*Provided information:*
Lemma single_whole (io : singleIO) (meta : remoteMeta) (s s' : RunState) :
  answers_ok io -> meta_ok meta -> outputPath (r_d s) = P ->
  downloadSingle io meta P opts s = Some (s', Ok tt) -> whole P s'.
Proof.
  intros Hio [Hm Hn] Hpath H. unfold downloadSingle in H.
  apply bind_inv in H as [(start & s0 & H0 & H)|(? & ? & ?)]; [|done]. injection H0 as <- <-.
  destruct (resume_offset (r_disk s) meta) as [Hpos Hres]. set (start := resumeOffset _ _ _ _) in *.
  apply bind_inv in H as [([] & s1 & H1 & H)|(? & ? & ?)]; [|done]. apply open_spec in H1 as (Ed & t & Hfile & Hdir).
  apply closed_ok in H. set (content := match _ with Truncating | Exclusive => [] | _ => _ end) in Hfile.
  assert (fileSize content = start) as Hsize.
  { unfold content. destruct (Z.ltb_spec 0 start); [|unfold fileSize; cbn; lia]. destruct (Hres ltac:(done)) as [_ Hr].
    unfold contentOf. destruct (r_disk s !! P) as [[c t'|n]|]; [done|by destruct (Hdir n)|done]. }
  assert (outputPath (r_d s1) = P) as Hpath1 by by rewrite Ed.
  unfold singleBody in H. apply bind_inv in H as [(req & s2 & H2 & H)|(? & ? & ?)]; [|done]. injection H2 as <- _.
  apply bind_inv in H as [(ex & s2 & H2 & H)|(? & ? & ?)]; [|done]. injection H2 as <- Hdo.
  destruct (Hio _ _ Hdo) as [Hans Hbody].
  apply bind_inv in H as [(plan & s2 & H2 & H)|(? & ? & ?)]; [|done]. injection H2 as <- Hplan.
  assert (Hstart : 0 < start -> 0 < m_Length meta) by (intros Hp; by apply Hres).
  unfold planSingle in Hplan. set (complete := match (if _ && _ then _ else None) with Some _ => _ | None => _ end) in Hplan.
  destruct complete eqn:Hc.
  { injection Hplan as <-. injection H as <-. assert (0 < start) as Hp.
    { unfold complete in Hc. destruct (Z.ltb_spec 0 start); [done|]. cbn [andb] in Hc. done. }
    destruct (reset_single start start (r_d s1)) as (R1 & R2 & R3); [lia..|].
    split; [exact (eq_trans R3 Hpath1)|right]. cbn [r_disk r_d set]. unfold contentOf at 1.
    change (r_disk (s1 <| r_d ::= _ |>)) with (r_disk s1). rewrite Hfile, Hsize. unfold measured, reportedLength.
    change (r_d (s1 <| r_d ::= ?f |>)) with (f (r_d s1)). rewrite R1, R2. split; [lia|]. by destruct (0 <? start). }
  destruct (_ || _) in Hplan; [done|]. destruct (Z.ltb_spec 0 start) as [Hp|Hp].
  - specialize (Hstart Hp). destruct (rs_StatusCode (ex_resp ex) =? 206); cbn [negb] in Hplan.
    + apply result_bind_ok in Hplan as (cr & Hcr & Hplan). injection Hplan as <-.
      apply open_range_length in Hcr as (_ & E1 & E2 & E3 & E4 & _); [|lia]. specialize (E4 Hstart).
      destruct (rest_length (cr_start cr) (cr_end cr) E2 E3) as [E5 E6]; [lia|].
      eapply receive_whole; [exact Hfile|done|done| |exact Hbody| |exact H]; [lia|]. rewrite E5. destruct (Z.leb_spec 0 (cr_end cr - cr_start cr + 1)); lia.
    + injection Hplan as <-. apply bind_inv in H as [([] & s2 & H2 & H)|(? & ? & ?)]; [|done].
      unfold truncate in H2. apply bind_inv in H2 as [([] & s3 & H3 & H2)|(? & ? & ?)]; [|done]. injection H3 as <- _.
      unfold onFile, modify in H2. rewrite Hfile in H2. injection H2 as <-.
      apply bind_inv in H as [([] & s3 & H3 & H)|(? & ? & ?)]; [|done]. injection H3 as <- _.
      assert (resizeTo 0 content = []) as E0 by apply resize_0. rewrite E0 in H.
      set (s2 := s1 <| r_disk ::= _ |>) in H. assert (r_disk s2 !! P = Some (FileNode [] (si_now io))) as Hf2 by apply lookup_insert_eq.
      assert (outputPath (r_d s2) = P) as Hp2 by exact Hpath1.
      exact (receive_whole io ex 0 (-1) (m_Length meta) [] (si_now io) s2 s' Hf2 eq_refl Hp2 Hm Hbody eq_refl H).
  - assert (content = []) as -> by (unfold content; destruct (Z.ltb_spec 0 start); [lia|done]).
    destruct (rs_StatusCode (ex_resp ex) =? 206); [done|]. injection Hplan as <-.
    apply bind_inv in H as [([] & s2 & H2 & H)|(? & ? & ?)]; [|done]. injection H2 as <-.
    set (meta' := meta <| m_Length := _ |> <| m_LastModified := _ |> <| m_FinalURI := _ |> <| m_AcceptRange := _ |>) in *.
    set (s2 := s1 <| r_d ::= _ |>) in H. assert (r_disk s2 !! P = Some (FileNode [] t)) as Hf2 by exact Hfile.
    assert (outputPath (r_d s2) = P) as Hp2 by apply set_metadata_path.
    assert (0 <= m_Length meta' <= max_int64) as Hm'.
    { unfold meta'. cbn [m_Length set]. pose proof (meta_length (ex_resp ex) (m_FinalURI meta) opts Hans) as [K _].
      change (m_Length (?a <| m_LastModified := _ |> <| m_FinalURI := _ |> <| m_AcceptRange := _ |>)) with (m_Length a). cbn.
      destruct (_ || _); [exact K|exact Hm]. }
    exact (receive_whole io ex 0 (-1) (m_Length meta') [] t s2 s' Hf2 eq_refl Hp2 Hm' Hbody eq_refl H).
Qed.

Lemma fill_whole (io : singleIO) (created : bool) (meta : remoteMeta) (ex : exchange) (start rangeLength : Z)
    (content : bytes) (t : Z) (s s' : RunState) :
  r_disk s !! P = Some (FileNode content t) -> fileSize content = start -> 0 <= m_Length meta <= max_int64 ->
  fileSize (bodyBytesOf (ex_body ex)) <= max_int64 ->
  (if 0 <=? rangeLength then 0 < m_Length meta /\ rangeLength <= max_int64 /\ start + rangeLength = m_Length meta else start = 0) ->
  fillFile io created meta P ex start rangeLength opts s = Some (s', Ok tt) -> whole P s'.
Proof.
  intros Hfile Hsize Hm Hbody Hr H. unfold fillFile in H.
  apply bind_inv in H as [([] & s1 & H1 & H)|(? & ? & ?)]; [|done]. injection H1 as <-.
  assert (is_ok (responseReader ex opts) = true) as E by (unfold responseReader; by rewrite not_decoded).
  rewrite E, andb_false_r in H. apply closed_ok in H.
  set (s2 := s <| r_d ::= _ |>) in H. assert (r_disk s2 !! P = Some (FileNode content t)) as Hf2 by exact Hfile.
  assert (outputPath (r_d s2) = P) as Hp2 by apply set_metadata_path.
  exact (receive_whole io ex start rangeLength (m_Length meta) content t s2 s' Hf2 Hsize Hp2 Hm Hbody Hr H).
Qed.

(** The destination of a GET that is its own probe, on the disk it was chosen on. *)
Definition destination_ok (dest : destination) (disk : Disk) : Prop :=
  if de_created dest then de_start dest = 0 /\ exists t, disk !! de_path dest = Some (FileNode [] t)
  else 0 <= de_start dest
       /\ (0 < de_start dest -> (exists n, disk !! de_path dest = Some (DirNode n))
            \/ exists content t, disk !! de_path dest = Some (FileNode content t) /\ fileSize content = de_start dest).

(** What the plan for a body says. *)
Lemma plan_body (dest : destination) (resp : Response) (rawURI : string) (meta : remoteMeta) (rangeLength : Z) :
  answer_ok resp -> 0 <= de_start dest -> planProbe dest resp rawURI opts = Ok (ProbeBody meta rangeLength) ->
  0 <= m_Length meta <= max_int64
  /\ if 0 <=? rangeLength
     then rs_StatusCode resp = 206 /\ 0 < de_start dest /\ 0 < m_Length meta /\ rangeLength <= max_int64
          /\ de_start dest + rangeLength = m_Length meta
     else rs_StatusCode resp <> 206.
Proof.
  intros Hans Hstart H. pose proof (meta_length resp rawURI opts Hans) as [Hm _]. destruct Hans as (Hst & Hcl & Hcr).
  unfold planProbe in H. destruct (Z.eqb_spec (rs_StatusCode resp) 304); [done|].
  destruct (match (if _ && _ then _ else None) with Some _ => _ | None => false end) in H; [done|].
  destruct (_ || _) in H; [done|]. destruct (Z.eqb_spec (rs_StatusCode resp) 206) as [E206|]; [|by injection H as <- <-].
  destruct (Z.eqb_spec (de_start dest) 0); [done|]. apply result_bind_ok in H as (cr & Hv & H).
  apply open_range_length in Hv as (Hp & E1 & E2 & E3 & _ & E5); [|unfold max_int64; lia]. specialize (Hcr cr Hp).
  destruct (rest_length (cr_start cr) (cr_end cr) E2 E3) as [E6 E7]; [lia|]. rewrite E6 in H.
  assert (0 <= cr_end cr - cr_start cr + 1) as Hnn by lia. injection H as <- <-.
  destruct (Z.leb_spec 0 (cr_end cr - cr_start cr + 1)); [|lia].
  destruct (cr_totalKnown cr) eqn:Hk; [destruct (E5 eq_refl)|destruct (Z.ltb_spec (cr_end cr) max_int64); [|lia]]; cbn [m_Length set];
    (split; [|split; [done|]]); cbn; lia.
Qed.
End completion.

*Your instructions:* For this exercise, repeat exactly the lines of the data above from the one with "exact (receive_whole io ex start" down to the one with "if de_created dest", both end lines included.

*Reply to the task:*
  exact (receive_whole io ex start rangeLength (m_Length meta) content t s2 s' Hf2 Hsize Hp2 Hm Hbody Hr H).
Qed.

(** The destination of a GET that is its own probe, on the disk it was chosen on. *)
Definition destination_ok (dest : destination) (disk : Disk) : Prop :=
  if de_created dest then de_start dest = 0 /\ exists t, disk !! de_path dest = Some (FileNode [] t)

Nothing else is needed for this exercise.